The only time I had met Father Provincial had been several weeks after that entrance exam. I was pulled from class and escorted to his office in the mansion beside the school. I had no idea where I was going or why. The double doors to his office were of black iron filigree and etched frosted glass. Father Provincial was a small man. He wanted to discuss my test results. I figured I’d booted the Latin part. After four years of indoctrination, the official language of the Church was still my enemy. But no, I’d passed the Latin, marginally. It was the psych part I had flunked. He read to me the analyst’s conclusions—something to do with an abnormally high honesty quotient and problems with authority figures. I missed much of it. The room had beautiful arched casement windows of leaded glass with stained-glass insets, the work of artisans from another century. I went there.

As Father Provincial read, it dawned on me that what he was saying was that I had been diagnosed as too crazy to be a priest, and this struck me as funny, a catch-22 joke on me. The anonymous, impersonal analyst had gotten it right; I was impressed. In his 3M web of true-or-false questions he had netted an imposter. I had no business pretending to be priest material. I was damaged goods, not worth the risk of investment. (Vestments—the medieval colored costumes of the sanctuary that for years as an altar boy I had assisted priests to don in ritual order—how silly they would have looked on me.)

“I was not supposed to read you that,” Father Provincial said. He was a pleasant looking little man with tired eyes. “But we can make it all right. Some psychiatric counseling, another round of tests.” He was trying to be nice, which seemed either out of character or out of place.
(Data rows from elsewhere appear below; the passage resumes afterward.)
(** Newest first: timestamps never increase along the list. *)
Definition newestFirst (l : list Event) : Prop :=
  StronglySorted (fun a b => b.(timestamp) <= a.(timestamp)) l.

(** Oldest first: timestamps never decrease along the list. *)
Definition oldestFirst (l : list Event) : Prop :=
  StronglySorted (fun a b => a.(timestamp) <= b.(timestamp)) l.

(** The events of [l] stamped [t], in the order of [l]. *)
Definition stamped (t : Z) (l : list Event) : list Event :=
  List.filter (fun e => e.(timestamp) =? t) l.

(** The clock readings of a sequence of calls never go back. *)
Definition clockNeverGoesBack (calls : list (Call * Env)) : Prop :=
  StronglySorted Z.le ((fun ce => now (snd ce)) <$> calls).

(** ** Reading objects by property name *)

Inductive JsValue : Type :=
| JsString (s : string)
| JsNumber (z : Z).

Definition kindName (k : Kind) : string :=
  match k with
  | Manufacture => "Manufacture"
  | Transfer => "Transfer"
  | Repair => "Repair"
  end.

(** [tx[key]] on a transaction record; [None] is [undefined]. *)
Definition eventGet (tx : Event) (key : string) : option JsValue :=
  if decide (key = "type") then Some (JsString (kindName tx.(type)))
  else if decide (key = "timestamp") then Some (JsNumber tx.(timestamp))
  else if decide (key = "owner") then Some (JsString tx.(owner))
  else if decide (key = "previousOwner") then JsString <$> tx.(previousOwner)
  else if decide (key = "metadata") then JsString <$> tx.(metadata)
  else if decide (key = "productId") then Some (JsString tx.(productId))
  else if decide (key = "signature") then Some (JsString tx.(signature))
  else None.

(** [r[key]] on the object a mutation returns. *)
Definition receiptGet (r : Receipt.t) (key : string) : option JsValue :=
  if decide (key = "signature") then Some (JsString (Receipt.signature r))
  else if decide (key = "account") then JsString <$> Receipt.account r
  else None.

(** The returned object is the event: it reads the same under every key. *)
Definition returnsEvent (r : Receipt.t) (tx : Event) : Prop :=
  forall key, receiptGet r key = eventGet tx key.

(** ** The filters as the specification words them *)

Module QuerySpec.

(** Case-insensitive substring match of [wanted] against [s]. *)
Definition substringCI (wanted s : string) : bool :=
  Js.includes (Js.toLowerCase s) (Js.toLowerCase wanted).

(** The conjunction of all provided filters. *)
Definition matches (filters : Filters.t) (tx : Event) : bool :=
  match Filters.owner filters with
  | Some wanted => substringCI wanted tx.(owner)
  | None => true
  end
  && match Filters.previousOwner filters with
     | Some wanted =>
         match tx.(previousOwner) with
         | Some p => substringCI wanted p
         | None => false
         end
     | None => true
     end
  && match Filters.startTime filters with
     | Some t => t <=? tx.(timestamp)
     | None => true
     end
  && match Filters.endTime filters with
     | Some t => tx.(timestamp) <=? t
     | None => true
     end.

(** A value counts as provided only when it is truthy. *)
Definition providedString (v : option string) : option string :=
  match v with
  | Some w => if Js.truthy_string w then Some w else None
  | None => None
  end.

Definition providedNumber (v : option Z) : option Z :=
  match v with
  | Some t => if Js.truthy_number t then Some t else None
  | None => None
  end.

Definition provided (filters : Filters.t) : Filters.t :=
  {| Filters.owner := providedString (Filters.owner filters);
     Filters.previousOwner := providedString (Filters.previousOwner filters);
     Filters.startTime := providedNumber (Filters.startTime filters);
     Filters.endTime := providedNumber (Filters.endTime filters) |}.

End QuerySpec.

Definition isMutation (c : Call) : bool :=
  match c with
  | CreateProduct _ _ _ | TransferOwnership _ _ _ | RecordRepair _ _ _ => true
  | _ => false
  end.

Definition isQuery (c : Call) : bool := negb (isMutation c).

(** The product a mutation is about, and the kind of event it appends. *)
Definition productOf (c : Call) : string :=
  match c with
  | CreateProduct p _ _ | TransferOwnership p _ _ | RecordRepair p _ _ => p
  | GetProductHistory p => p
  | _ => EmptyString
  end.

Definition kindOf (c : Call) : Kind :=
  match c with
  | TransferOwnership _ _ _ => Transfer
  | RecordRepair _ _ _ => Repair
  | _ => Manufacture
  end.

(** ** Sample worlds and call sequences *)

Module Sample.

(** The network is unreachable; the random source yields [seed] bytes. *)
Definition offline (t : Z) (seed : byte) : Env :=
  {| getLatestBlockhash := Rejected (Error "fetch failed");
     sendRawTransaction := Rejected (Error "fetch failed");
     randomBytes := fun n => replicate n seed;
     randomBytes_length := fun n => length_replicate n seed;
     now := t;
     generatedAccount := "7xKXtg2CW87d97TXJSDpbD5jBkheTqA83TZRuJosgAsU" |}.

(** The network confirms the transaction with [sig]. *)
Definition online (t : Z) (sig : string) : Env :=
  {| getLatestBlockhash := Fulfilled "EkSnNWid2cvwEVnVx9aBqawnmiCNiDgp3gUdkDPTKN1N";
     sendRawTransaction := Fulfilled sig;
     randomBytes := fun n => replicate n x00;
     randomBytes_length := fun n => length_replicate n x00;
     now := t;
     generatedAccount := "7xKXtg2CW87d97TXJSDpbD5jBkheTqA83TZRuJosgAsU" |}.

Definition created : list (Call * Env) :=
  [ (CreateProduct "BIKE-001" None "A", online 1000 "sig1") ].

(** Create, transfer to B, a stale transfer by A, a repair by B. *)
Definition bike : list (Call * Env) :=
  [ (CreateProduct "BIKE-001" None "A", online 1000 "sig1");
    (TransferOwnership "BIKE-001" "A" "B", online 2000 "sig2");
    (TransferOwnership "BIKE-001" "A" "C", online 3000 "sig3");
    (RecordRepair "BIKE-001" "B" (Some "brake service"), online 4000 "sig4") ].

Definition bikeLatest : Event :=
  {| type := Repair; timestamp := 4000; owner := "B"; previousOwner := None;
     metadata := Some "brake service"; productId := "BIKE-001"; signature := "sig4" |}.

Definition bikeChain : list Event :=
  [ {| type := Manufacture; timestamp := 1000; owner := "A"; previousOwner := None;
       metadata := Some EmptyString; productId := "BIKE-001"; signature := "sig1" |};
    {| type := Transfer; timestamp := 2000; owner := "B"; previousOwner := Some "A";
       metadata := None; productId := "BIKE-001"; signature := "sig2" |};
    bikeLatest ].

(** Two products created while the clock is set back in between. *)
Definition clockSetBack : list (Call * Env) :=
  [ (CreateProduct "BIKE-001" None "A", online 5000 "sig1");
    (CreateProduct "BIKE-002" None "A", online 3000 "sig2") ].

Definition onlyPreviousOwner (wanted : string) : Filters.t :=
  {| Filters.owner := None; Filters.previousOwner := Some wanted;
     Filters.startTime := None; Filters.endTime := None |}.

Definition onlyOwner (wanted : string) : Filters.t :=
  {| Filters.owner := Some wanted; Filters.previousOwner := None;
     Filters.startTime := None; Filters.endTime := None |}.

End Sample.

(** Unfolds the store monad down to functions on stores. *)
Ltac unfold_monad :=
  unfold fmapM, push, spread, sliceArray, filterArray, reverseArray, sortArray,
    bind, ret, throw, lift, mapGet, mapSet, thisAllTransactions,
    newArray, readArray, writeArray.

(** ** Further notions used to describe the service *)

(** The owner recorded by the last event of a product's chain. *)
Definition currentOwner (s : Store) (p : string) : option string :=
  match chainOf s p with
  | Some c => owner <$> last c
  | None => None
  end.

(** The owner a mutation acts for, and the owner it leaves. *)
Definition actingOwner (c : Call) : option string :=
  match c with
  | TransferOwnership _ cur _ => Some cur
  | RecordRepair _ o _ => Some o
  | _ => None
  end.

Definition ownerAfter (c : Call) : string :=
  match c with
  | CreateProduct _ _ o => o
  | TransferOwnership _ _ n => n
  | RecordRepair _ o _ => o
  | _ => EmptyString
  end.

(** The inputs on which the model of [toLowerCase] and [parseInt] is the
    code's: filter strings in ASCII and bounds that are safe integers; owners
    and previous owners of the logged events in ASCII. *)
Definition modelledFilters (filters : Filters.t) : bool :=
  from_option Js.isAscii true (Filters.owner filters)
  && from_option Js.isAscii true (Filters.previousOwner filters)
  && from_option Js.isSafeInteger true (Filters.startTime filters)
  && from_option Js.isSafeInteger true (Filters.endTime filters).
“No, that’s alright, father. Don’t go to the trouble. I accept the decision. Thank you.” And I got up to leave. Father Provincial objected, followed me to the door. Surely I would reconsider, think about it, come back to see him again and discuss it. The order would pay for everything. Actually, I remember those fancy French double doors from this side, looking out as I was leaving. There was sunlight in the hall beyond them. Opening and walking through them freed me.

I had kept my application and rejection secret, never told my parents; and I had no friends, either male or female, close enough to speak with about something so personal. So I had no explaining to do or backtracks to cover. I also had no regrets. Whereas before the priesthood had seemed a logical, if not natural, progression, it now seemed naively ludicrous. I never went back.

After the graduation ceremony I turned in my rented cap and gown, gave my diploma (embossed with the IHS logo) and box with the medal to my mother, and told her I’d be home in an hour or two for the small family party she’d planned. I felt like walking, I said. The closest saloon was down on the corner of Main. At the bar I ordered a shot and a beer back and pulled my last Pall Mall from its pack. Before crumbling up the red pack as trash I looked at the heraldic crest on it and its scrolled Latin caption—In Hoc Signo Vinces. I toasted my old self goodbye.